Thursday, November 14, 2013

I grew up moving. My parents were both in the Army, so I got used to uprooting (or being uprooted) every couple years. In many ways, my upcoming move to Olympia is just one more in a string of moves. In one important way, however, it is unique: this move, hopefully, will be permanent.

In October, my boyfriend, Ryan, bought a house and land with a couple of his best friends. (Their names, for the purposes of this blog, are Em and Dee. They have a little girl, whom I will call Mini, who turned one year old this summer.) The land is six and a half acres in Olympia, Washington, a mere twenty minute bike ride from downtown. It is mostly flat and open, with a forested ravine on one side, a few established fruit trees, and a couple redwoods. The house is over one hundred years old and will need a lot of work, but it's full of character and will ultimately be Em and Dee's. Ryan and I plan to build our own place in another corner of the property.

Em, Dee, Mini, Ryan, and I are starting an intentional community. We are putting down roots in a serious way.

To put it briefly, I am moving out there to be the change I want to see in the world. (Thanks, Gandhi.) The change that I want to see involves connectedness, both to people and the natural environment. The change that I want to see involves relationships and trust. The change that I want to see involves roots, seasons, and growth. The change that I want to see involves, well, staying in one place for a long time.

I have wanted these things before. I've lived in an intentional community before. I've tried putting down roots before. Will this time work out any better? All I can do is plan as well as I can, cross my fingers, take a deep breath, and jump.

Am I nervous? Yes, absolutely. Am I excited? Yes, absolutely.

There are things that I'll miss here: my parents, my job, my coworkers, my students, my fitness classes, my favorite restaurants, etc. I'll miss the things I can't bring with me, the things that won't fit in my car or in the few boxes I plan to mail out. I'll miss the tree outside my bedroom window and the familiar plants in the understory layer of mid-Atlantic forests.

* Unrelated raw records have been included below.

(** A sender in its data phase whose peer only acknowledges and that nobody
    cancels. *)
Record quiet (st : state) : Prop := {
  q_state : State.is_sending (Machine.state (e_machine st.1)) = true;
  q_pending : pending (e_link st.1) = [];
  q_open : closed (e_link st.1) = false;
  q_rx : Forall (ack_or_nothing (link_crc (e_link st.1))) (rx (e_link st.1));
  q_cancel : Forall (.= false) (e_cancel st.1);
  q_healthy : Checkpoint.healthy (e_checkpoints st.1);
}.

(** What acknowledgements and looks at the cancellation flag change. *)
Definition with_peer (rx : list Arrival) (c : C) (can : list bool) (u : list Z) (st : state) : state :=
  (mkEnv (with_rx rx [] (e_link st.1)) (e_machine st.1) c can (e_progress st.1), set_unacked u st.2).

Lemma quiet_output out b st : quiet st → quiet (with_output out b st).
Proof. by intros []. Qed.

Lemma emitted_peer sent0 rx c can u st fs :
  emitted params sent0 st fs → emitted params sent0 (with_peer rx c can u st) fs.
Proof. by intros []. Qed.

Lemma apply_stay s e :
  State.is_sending s = true → e ∈ [Local L_SendData; Local L_Sync; Received FpduKind.AckSyn false] →
  State.apply s e = State.Next s.
Proof.
  intros Hs He. rewrite !elem_of_cons, elem_of_nil in He.
  destruct s; try done; destruct He as [->|[->|[->|[]]]]; done.
Qed.

Lemma machine_stay m e :
  State.is_sending (Machine.state m) = true →
  e ∈ [Local L_SendData; Local L_Sync; Received FpduKind.AckSyn false] → Machine.apply m e = (m, inl false).
Proof. intros Hs He. unfold Machine.apply. rewrite (apply_stay _ _ Hs He). by destruct m. Qed.

Lemma ack_syn_number id n : 0 ≤ n < 2 ^ 24 → FpduExt.sync_number (Builder.ack_syn id n) = Some n.
Proof.
  intros Hn. unfold FpduExt.sync_number.
  change (get (Builder.ack_syn id n) Pi.SyncNumber) with (Some (encode_num n)).
  cbn [fmap option_fmap option_map]. rewrite decode_encode_num by (unfold u64_ok; lia).
  f_equal. unfold u32. apply Z.mod_small. lia.
Qed.

Lemma handle_ack_ok st id n :
  quiet st → 0 ≤ n < 2 ^ 24 →
  ∃ c u, handle_async params (Builder.ack_syn id n) st
      = (with_peer (rx (e_link st.1)) c (e_cancel st.1) u st, Ok None)
    ∧ quiet (with_peer (rx (e_link st.1)) c (e_cancel st.1) u st).
Proof.
  intros [Hs Hp Ho Hr Hc Hh] Hn. unfold handle_async.
  change (kind (Builder.ack_syn id n)) with FpduKind.AckSyn. cbv iota.
  rewrite ack_syn_number by done. change (default 0 (Some n)) with n.
  assert (env (apply_received (Builder.ack_syn id n)) st = (st, Ok false)) as E.
  { unfold env, zoom, apply_received. destruct st as [e v]. cbn [fst snd] in *.
    change (kind (Builder.ack_syn id n)) with FpduKind.AckSyn. rewrite decide_False by done.
    change (is_negative (Builder.ack_syn id n)) with false.
    rewrite machine_stay; [by destruct e|done|]. rewrite !elem_of_cons. auto. }
  rewrite (bind_eq _ _ _ _ _ E). erewrite bind_eq by reflexivity.
  destruct (Checkpoint.store_acknowledge_ok (e_checkpoints st.1) n Hh) as (c&Ec&Hhc).
  exists c, (drop_acked n (unacked st.2)). split; [|by split].
  unfold mbind, M_bind, env, zoom, on_store. destruct st as [e v]. cbn [fst snd e_checkpoints] in *.
  rewrite Ec. unfold mret, M_ret, with_peer, with_rx. cbn [fst snd e_link] in *. rewrite <-Hp. by destruct e as [[] ? ? ? ?].
Qed.

Lemma cancel_head l : Forall (.= false) l → hd false l = false ∧ Forall (.= false) (tail l).
Proof. by destruct 1 as [|b l ->]. Qed.

(** Polling takes every acknowledgement that has arrived. *)
Lemma drain_ok fuel st :
  quiet st → (length (rx (e_link st.1)) < fuel)%nat →
  ∃ rx' c u, drain fuel params st = (with_peer rx' c (e_cancel st.1) u st, Ok None)
    ∧ quiet (with_peer rx' c (e_cancel st.1) u st) ∧ (length rx' ≤ length (rx (e_link st.1)))%nat.
Proof.
  revert st. induction fuel as [|fuel IH]; intros st Hq Hf; [lia|]. cbn [drain].
  assert (∀ rx', Forall (ack_or_nothing (link_crc (e_link st.1))) rx' →
    quiet (with_peer rx' (e_checkpoints st.1) (e_cancel st.1) (unacked st.2) st)) as Hq1 by (by destruct Hq; split).
  assert (∀ rx' r, try_recv (e_link st.1) = (with_rx rx' [] (e_link st.1), r) →
    env (on_link try_recv) st
      = (with_peer rx' (e_checkpoints st.1) (e_cancel st.1) (unacked st.2) st, r)) as Hpoll.
  { intros rx' r E. unfold env, on_link, zoom. rewrite E. by destruct st as [[] []]. }
  destruct Hq as [Hs Hp Ho Hr Hc Hh]. destruct (rx (e_link st.1)) as [|x rx'] eqn:Erx.
  - destruct (recv_nothing (e_link st.1) Ho Hp) as [_ E]; [by left|]. rewrite Erx in E.
    rewrite (bind_eq _ _ _ _ _ (Hpoll _ _ E)). eexists _, _, _. split; [done|]. split; [by apply Hq1|done].
  - inversion Hr as [|?? Hx Hr']; subst. destruct Hx as [|id n Hid Hn].
    + destruct (recv_nothing (e_link st.1) Ho Hp) as [_ E]; [eauto|]. rewrite Erx in E.
      rewrite (bind_eq _ _ _ _ _ (Hpoll _ _ E)). eexists _, _, _. split; [done|]. split; [by apply Hq1|simpl; lia].
    + destruct (ack_syn_valid id n Hid Hn) as [Hv _].
      destruct (recv_one (e_link st.1) _ _ Ho Hp Hv Erx) as [_ E].
      rewrite (bind_eq _ _ _ _ _ (Hpoll _ _ E)).
      destruct (handle_ack_ok _ id n (Hq1 _ Hr') Hn) as (c&u&Eh&Hq2).
      rewrite (bind_eq _ _ _ _ _ Eh).
      destruct (IH _ Hq2) as (rx2&c2&u2&Ed&Hq3&Hl); [simpl in *; lia|].
      exists rx2, c2, u2. split; [exact Ed|]. split; [exact Hq3|]. simpl in *. lia.
Qed.

End Peer.

(** ** What has been sent *)

(** Large enough for the FPDUs of the data phase. *)
Definition entity_size_ok (params : DataParams) : Prop :=
  (15 ≤ dp_max_entity params ≤ MAX_FPDU_LEN)%nat.

(** The longest wire article that goes in one FPDU. *)
Definition room (params : DataParams) : nat :=
  dp_max_entity params - (if dp_crc params then Crc.CRC_LEN else 0).

Section Track.
Context {C Src : Type} `{!Checkpoint.CheckpointStore C} `{!Checkpoint.CheckpointLaws C} `{!ArticleIo.ArticleSource Src}.
Context (params : DataParams) (sent0 : list bytes) (start : Checkpoint).
Context (Hsize : entity_size_ok params) (Hpeer : byte_ok (peer_id params)).
Abbreviation state := (Env C * Sending Src)%type.
Abbreviation m := (dp_max_article params).

(** The FPDUs [fs] carry the items [its], the wire articles [ps] are still in
    the packer, and the totals are those of all these. *)
Record track (st : state) (fs : list Fpdu) (its : list Item) (ps : list bytes) : Prop := {
  t_emitted : emitted params sent0 st fs;
  t_flow : Flow (peer_id params) m fs its;
  t_packer : packer_inv (packer st.2) ps;
  t_room : Article.max_dtf_len (packer st.2) = room params;
  t_bytes : data_bytes st.2 = total_bytes (Checkpoint.data_bytes start) (its ++ map Wire ps);
  t_articles : articles st.2 = total_articles (Checkpoint.articles start) (its ++ map Wire ps);
  t_sync : sync_no st.2 = last_point (Checkpoint.sync start) its;
  t_points : consecutive (Checkpoint.sync start) its;
}.

(** A state with the same fields, as far as [track] and [carried] look. *)
Ltac same_track H := destruct H as [[] ? ? ? ? ? ? ?]; split; [by split|done..].
Ltac same_carried H := destruct H as [[[] ? ? ? ? ? ? ?] ?]; split; [split; [by split|done..]|done].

I've been saying my farewells to these things. I've announced my departure at work and have made good progress on the "Things Ms. Joanna Does" document to inform my replacement. I've gone on solitary hikes in the Shenandoahs to squeeze out my last few drops of Virginia wilderness. I've had many long hugs with my mother and father. I've sold or donated a remarkable portion of my possessions.

I'm ready to go.

December 20th will be my last day of work. A couple days later, with many goodbye hugs and the thud of a car door, Ryan and I will be on our way. We will begin a journey that will take us on adventures I can only imagine: from one coast to another, one life to another, one step at a time.